Акт проверки, составленный рейдовой бригадой, занял около двадцати страниц. Председатель комиссии Харламов, фиксируя замеченные недостатки, не желал выслушивать никаких объяснений. Успевший покрестьянствовать в свое время, Харламов сам отлично понимал, что если бы председатель колхоза не приберег зерно, то остался бы без фуража, и тогда ему пришлось бы сдать на мясо не только племенных свиней, которые в хозяйстве не прижились, но и племенных коров. Также и овощи, сбытые непосредственно в чайные и отдельным лицам, принесли кое-какой доход, но были бы в убыток, сдай их председатель по закупочным ценам. Что же касается колхозных построек, то надо было радоваться и таким, потому что у соседей было того хуже.
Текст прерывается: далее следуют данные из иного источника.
Lemma chunked_eq_spec fuel left right : right - left < Z.of_nat fuel -> eq_range left right ->
  wp (chunked_eq fuel arr size key left right)
    (fun next => match next with inl r => some_index r | inr (l, r) => eq_range l r /\ r - l <= right - left end).
Proof.
  revert left right. induction fuel as [|fuel IH]; intros left right Hf Hr; cbn [chunked_eq];
    destruct (Z.leb_spec 16 (right - left + 1)) as [Hge|Hlt]; try (by split; [done|lia]); [lia|].
  pose proof Hr as (H1 & H2 & Hin). pose proof (mid_range left right ltac:(lia)) as Hm.
  set (mid := left + Z.quot (right - left) 2) in *. set (c0 := Z.max left (mid - 4)) in *.
  assert (c0 - 7 <= Z.quot c0 8 * 8 <= c0 /\ 0 <= Z.quot c0 8 * 8) as [Hc H0].
  { rewrite Z.quot_div_nonneg by lia. pose proof (Z.div_mod c0 8). pose proof (Z.mod_pos_bound c0 8).
    pose proof (Z.div_pos c0 8). lia. }
  set (cs := Z.quot c0 8 * 8) in *. apply wp_bind. apply (wp_mono _ (step_ok left right)).
  2:{ intros [r|[l r]] Hs; [exact Hs|]. destruct Hs as [Hs Hlt]. eapply wp_mono; [apply IH; [lia|done]|].
      intros [r'|[l' r']] Hn; [exact Hn|]. destruct Hn. split; [done|lia]. }
  destruct (Z.leb_spec (cs + 8) (Z.of_nat size)), (Z.leb_spec (cs + 8 - 1) right); cbn [andb]; try (by apply probe_eq_spec).
  destruct (chunk_spec (fun v => v =? key) arr (Z.to_nat cs) ltac:(lia)) as (v & -> & Hv & Hch). cbn [bind]. cbv zeta in Hch.
  unfold CHUNK_SIZE. rewrite cmpeq_key by done. destruct (mask_nonzero _) eqn:E.
  { destruct Hch as (Hlt & Hp & _). apply hit_index; [lia|by apply Z.eqb_eq]. }
  assert (forall j, cs <= Z.of_nat j < cs + 8 -> arr !!! j <> key) as Hnot.
  { intros j Hj. specialize (Hch (j - Z.to_nat cs)%nat ltac:(lia)). apply Z.eqb_neq in Hch.
    by replace (Z.to_nat cs + (j - Z.to_nat cs))%nat with j in Hch by lia. }
  rewrite vget_total by lia. cbn [bind wp].
  destruct (Z.ltb_spec (arr !!! Z.to_nat (cs + 4)) key) as [Hlt|Hge']; cbn [step_ok]; split; try lia; (split_and!; [lia|lia|]);
    intros j Hj Ej; specialize (Hin j Hj Ej).
  - assert (~ Z.of_nat j < cs + 8); [|lia]. intros Hlt'. destruct (decide (cs <= Z.of_nat j)); [by apply (Hnot j)|].
    specialize (Hsorted j (Z.to_nat (cs + 4)) ltac:(lia)). lia.
  - assert (~ cs <= Z.of_nat j); [|lia]. intros Hle. destruct (decide (Z.of_nat j < cs + 8)); [by apply (Hnot j)|].
    specialize (Hnot (Z.to_nat (cs + 4)) ltac:(lia)). specialize (Hsorted (Z.to_nat (cs + 4)) j ltac:(lia)). lia.
Qed.

Lemma scan_eq_spec : wp (scan_eq arr size key) (first_index (fun v => v = key) arr size).
Proof.
  unfold scan_eq. pose proof (Nat.div_mod_eq size CHUNK_SIZE) as Hdiv. unfold CHUNK_SIZE in *.
  set (n := (size / 8)%nat) in *.
  apply wp_bind. apply (wp_find_first _ _ (fun k => forall j, (j < 8 * k)%nat -> arr !!! j <> key)).
  { lia. }
  { intros k i [-> Hk]%lookup_seq Hno. rewrite Nat.add_0_l.
    destruct (chunk_spec (fun v => v =? key) arr (k * 8) ltac:(lia)) as (v & Hld & Hv & Hc).
    unfold CHUNK_SIZE in Hld. rewrite Hld. cbn [bind wp]. cbv zeta in Hc.
    rewrite cmpeq_key by done. destruct (mask_nonzero _) eqn:E.
    - destruct Hc as (Hlt & Hp%Z.eqb_eq & Hf). cbn [wp]. rewrite to_int_small by lia. right.
      rewrite Nat2Z.id. split_and!; [lia|lia|done|]. intros j Hj.
      destruct (decide (j < 8 * k)%nat); [by apply Hno|]. specialize (Hf (j - k * 8)%nat ltac:(lia)).
      apply Z.eqb_neq in Hf. by replace (k * 8 + (j - k * 8))%nat with j in Hf by lia.
    - intros j Hj. destruct (decide (j < 8 * k)%nat); [by apply Hno|]. specialize (Hc (j - k * 8)%nat ltac:(lia)).
      apply Z.eqb_neq in Hc. by replace (k * 8 + (j - k * 8))%nat with j in Hc by lia. }
  rewrite length_seq. intros Hno. apply wp_bind.
  apply (wp_find_first _ _ (fun k => forall j, (j < 8 * n + k)%nat -> arr !!! j <> key)).
  { intros j Hj. apply Hno. lia. }
  { intros k i [-> Hk]%lookup_seq Hno'. rewrite vget_total by lia. cbn [bind wp].
    destruct (Z.eqb_spec (arr !!! (n * 8 + k)%nat) key) as [E|Hne].
    - cbn [wp]. rewrite to_int_small by lia. right. rewrite Nat2Z.id. split_and!; [lia|lia|done|].
      intros j Hj. apply Hno'. lia.
    - intros j Hj. destruct (decide (j = n * 8 + k)%nat) as [->|]; [done|]. apply Hno'. lia. }
  rewrite length_seq. intros Hall. cbn [wp]. left. split; [done|]. intros j Hj. apply Hall. lia.
Qed.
Жиздрин в эти дни еще больше усох, пить бросил или пил, но помалу, пьяным его никто не видел. Он расхаживал по деревне степенной походочкой, колючими, всевидящими глазами посматривал на односельчан. Его старались избегать. Если кому случалось столкнуться с ним носом к носу, то этот человек либо делал вид, что не замечает Жиздрина, и быстро проходил прочь, либо заискивающе улыбался, сымал шапку. Жиздрин лишь вздергивал бровь, руки никому не подавал.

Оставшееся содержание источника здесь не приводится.